_Aim of the exercise_.
Every line that holds the word "Definition" needs to be copied from the data below.
((
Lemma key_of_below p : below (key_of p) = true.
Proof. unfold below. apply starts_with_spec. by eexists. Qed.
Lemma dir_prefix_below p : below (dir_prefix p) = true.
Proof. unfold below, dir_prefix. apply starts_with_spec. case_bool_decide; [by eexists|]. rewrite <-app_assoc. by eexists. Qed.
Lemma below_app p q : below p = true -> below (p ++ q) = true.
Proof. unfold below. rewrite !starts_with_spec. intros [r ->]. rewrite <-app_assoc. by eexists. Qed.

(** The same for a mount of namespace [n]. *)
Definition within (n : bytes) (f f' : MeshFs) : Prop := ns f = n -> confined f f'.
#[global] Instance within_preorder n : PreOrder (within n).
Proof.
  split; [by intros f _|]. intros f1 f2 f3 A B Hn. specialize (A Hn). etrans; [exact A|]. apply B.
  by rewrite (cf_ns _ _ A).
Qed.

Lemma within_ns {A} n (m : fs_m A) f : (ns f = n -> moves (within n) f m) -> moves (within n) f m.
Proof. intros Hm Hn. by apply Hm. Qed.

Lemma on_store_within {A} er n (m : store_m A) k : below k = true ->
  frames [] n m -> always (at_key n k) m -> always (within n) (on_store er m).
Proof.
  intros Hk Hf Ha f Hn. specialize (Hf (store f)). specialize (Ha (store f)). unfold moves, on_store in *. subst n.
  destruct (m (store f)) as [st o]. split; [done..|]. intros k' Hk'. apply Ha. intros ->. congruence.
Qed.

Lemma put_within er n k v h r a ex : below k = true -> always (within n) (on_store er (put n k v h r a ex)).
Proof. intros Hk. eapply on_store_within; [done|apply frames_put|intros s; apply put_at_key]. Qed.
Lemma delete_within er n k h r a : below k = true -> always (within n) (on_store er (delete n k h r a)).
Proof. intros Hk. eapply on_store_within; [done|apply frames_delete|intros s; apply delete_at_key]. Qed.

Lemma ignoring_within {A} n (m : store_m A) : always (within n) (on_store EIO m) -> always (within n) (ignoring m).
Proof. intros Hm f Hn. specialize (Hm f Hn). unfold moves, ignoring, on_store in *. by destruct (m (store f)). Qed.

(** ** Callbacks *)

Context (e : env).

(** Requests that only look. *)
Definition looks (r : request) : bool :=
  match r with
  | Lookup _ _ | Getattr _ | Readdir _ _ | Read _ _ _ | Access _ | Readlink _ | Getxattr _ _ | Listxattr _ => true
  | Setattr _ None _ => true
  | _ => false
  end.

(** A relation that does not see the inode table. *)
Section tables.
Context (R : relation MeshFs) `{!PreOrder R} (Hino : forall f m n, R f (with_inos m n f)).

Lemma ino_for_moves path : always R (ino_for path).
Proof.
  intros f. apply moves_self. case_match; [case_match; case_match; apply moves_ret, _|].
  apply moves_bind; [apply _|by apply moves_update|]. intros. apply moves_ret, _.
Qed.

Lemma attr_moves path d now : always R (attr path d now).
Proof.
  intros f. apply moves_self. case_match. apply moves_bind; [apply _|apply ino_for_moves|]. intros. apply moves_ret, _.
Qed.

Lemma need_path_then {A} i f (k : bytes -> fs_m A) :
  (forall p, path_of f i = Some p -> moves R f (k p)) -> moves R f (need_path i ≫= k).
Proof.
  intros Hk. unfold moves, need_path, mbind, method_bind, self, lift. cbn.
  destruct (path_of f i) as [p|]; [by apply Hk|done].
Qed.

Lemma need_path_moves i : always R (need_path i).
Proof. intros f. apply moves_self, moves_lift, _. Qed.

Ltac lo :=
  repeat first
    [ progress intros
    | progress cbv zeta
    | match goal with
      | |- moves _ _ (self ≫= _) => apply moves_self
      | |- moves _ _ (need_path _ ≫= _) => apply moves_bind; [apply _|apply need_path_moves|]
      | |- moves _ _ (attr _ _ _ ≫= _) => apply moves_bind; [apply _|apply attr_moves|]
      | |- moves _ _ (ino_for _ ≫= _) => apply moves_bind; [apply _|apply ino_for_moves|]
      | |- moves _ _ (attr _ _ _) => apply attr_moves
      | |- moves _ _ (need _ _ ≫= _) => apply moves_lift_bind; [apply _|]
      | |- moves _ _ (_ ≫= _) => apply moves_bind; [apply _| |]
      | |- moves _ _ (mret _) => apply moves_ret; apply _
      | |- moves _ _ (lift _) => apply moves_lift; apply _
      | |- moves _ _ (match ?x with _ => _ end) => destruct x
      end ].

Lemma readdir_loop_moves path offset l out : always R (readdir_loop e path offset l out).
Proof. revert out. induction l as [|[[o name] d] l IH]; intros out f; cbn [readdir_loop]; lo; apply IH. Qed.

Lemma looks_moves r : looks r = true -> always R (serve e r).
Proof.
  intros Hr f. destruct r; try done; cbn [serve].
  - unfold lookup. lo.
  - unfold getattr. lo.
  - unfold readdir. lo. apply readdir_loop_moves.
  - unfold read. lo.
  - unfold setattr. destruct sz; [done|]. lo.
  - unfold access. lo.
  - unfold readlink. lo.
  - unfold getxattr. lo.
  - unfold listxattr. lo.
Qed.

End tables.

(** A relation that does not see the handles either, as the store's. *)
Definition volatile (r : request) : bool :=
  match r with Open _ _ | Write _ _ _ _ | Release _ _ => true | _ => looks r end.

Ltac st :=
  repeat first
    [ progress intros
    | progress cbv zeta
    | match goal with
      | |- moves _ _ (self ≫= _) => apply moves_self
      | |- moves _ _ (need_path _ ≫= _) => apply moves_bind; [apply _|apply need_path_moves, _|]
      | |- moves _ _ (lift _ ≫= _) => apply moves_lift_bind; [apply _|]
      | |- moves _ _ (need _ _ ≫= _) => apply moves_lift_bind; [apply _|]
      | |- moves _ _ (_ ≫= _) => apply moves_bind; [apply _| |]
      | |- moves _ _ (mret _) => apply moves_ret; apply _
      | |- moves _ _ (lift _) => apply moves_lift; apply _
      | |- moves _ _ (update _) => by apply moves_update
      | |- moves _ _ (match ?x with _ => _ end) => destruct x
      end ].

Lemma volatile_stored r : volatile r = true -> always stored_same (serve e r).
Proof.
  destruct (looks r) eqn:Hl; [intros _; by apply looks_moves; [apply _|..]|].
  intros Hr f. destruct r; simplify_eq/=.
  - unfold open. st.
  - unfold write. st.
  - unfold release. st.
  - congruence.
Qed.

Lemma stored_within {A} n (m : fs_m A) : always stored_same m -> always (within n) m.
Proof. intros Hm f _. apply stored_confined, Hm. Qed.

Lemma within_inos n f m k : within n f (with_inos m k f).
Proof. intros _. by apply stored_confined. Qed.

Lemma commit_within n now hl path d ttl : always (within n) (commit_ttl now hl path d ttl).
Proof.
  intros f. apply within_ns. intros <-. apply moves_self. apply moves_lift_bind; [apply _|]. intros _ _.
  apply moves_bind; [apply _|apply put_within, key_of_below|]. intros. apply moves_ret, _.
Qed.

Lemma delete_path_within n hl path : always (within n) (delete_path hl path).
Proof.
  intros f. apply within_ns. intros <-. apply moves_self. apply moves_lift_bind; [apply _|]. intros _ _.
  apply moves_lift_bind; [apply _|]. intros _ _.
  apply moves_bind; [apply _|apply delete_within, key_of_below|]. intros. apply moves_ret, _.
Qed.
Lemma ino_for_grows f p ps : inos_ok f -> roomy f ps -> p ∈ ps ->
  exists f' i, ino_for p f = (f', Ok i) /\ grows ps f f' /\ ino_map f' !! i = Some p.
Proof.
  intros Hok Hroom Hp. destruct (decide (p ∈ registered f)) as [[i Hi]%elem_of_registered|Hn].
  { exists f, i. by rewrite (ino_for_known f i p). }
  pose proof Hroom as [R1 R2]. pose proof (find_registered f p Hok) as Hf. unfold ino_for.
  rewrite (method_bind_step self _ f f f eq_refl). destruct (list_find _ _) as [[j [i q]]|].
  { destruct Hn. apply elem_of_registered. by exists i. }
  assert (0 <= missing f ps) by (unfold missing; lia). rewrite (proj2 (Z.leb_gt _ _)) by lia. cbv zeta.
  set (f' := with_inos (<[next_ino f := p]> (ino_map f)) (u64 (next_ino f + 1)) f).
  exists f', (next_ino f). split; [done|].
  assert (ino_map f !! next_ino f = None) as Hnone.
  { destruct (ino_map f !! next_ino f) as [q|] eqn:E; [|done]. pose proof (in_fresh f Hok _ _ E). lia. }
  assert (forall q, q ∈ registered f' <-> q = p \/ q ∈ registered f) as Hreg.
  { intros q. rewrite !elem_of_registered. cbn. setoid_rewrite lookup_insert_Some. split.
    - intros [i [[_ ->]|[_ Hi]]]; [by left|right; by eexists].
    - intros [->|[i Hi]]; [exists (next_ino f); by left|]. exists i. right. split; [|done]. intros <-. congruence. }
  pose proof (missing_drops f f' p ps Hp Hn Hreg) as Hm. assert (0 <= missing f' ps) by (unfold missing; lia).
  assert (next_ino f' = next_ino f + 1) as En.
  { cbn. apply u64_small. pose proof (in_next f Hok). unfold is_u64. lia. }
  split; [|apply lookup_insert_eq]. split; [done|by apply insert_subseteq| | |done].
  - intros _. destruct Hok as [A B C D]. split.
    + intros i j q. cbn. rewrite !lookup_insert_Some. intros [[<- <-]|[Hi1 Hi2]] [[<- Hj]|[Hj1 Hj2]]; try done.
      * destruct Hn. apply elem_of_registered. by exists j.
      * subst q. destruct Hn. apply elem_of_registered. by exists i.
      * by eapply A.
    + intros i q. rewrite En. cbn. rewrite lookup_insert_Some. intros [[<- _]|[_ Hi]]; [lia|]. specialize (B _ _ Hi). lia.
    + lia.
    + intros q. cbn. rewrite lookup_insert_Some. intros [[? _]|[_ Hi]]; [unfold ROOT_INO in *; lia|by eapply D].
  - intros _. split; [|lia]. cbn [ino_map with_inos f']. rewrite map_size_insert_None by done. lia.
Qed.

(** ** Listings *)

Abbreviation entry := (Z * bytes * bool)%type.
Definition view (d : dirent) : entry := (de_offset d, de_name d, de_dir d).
))
_Completed task_.
Definition within (n : bytes) (f f' : MeshFs) : Prop := ns f = n -> confined f f'.
Definition looks (r : request) : bool :=
Definition volatile (r : request) : bool :=
Definition view (d : dirent) : entry := (de_offset d, de_name d, de_dir d).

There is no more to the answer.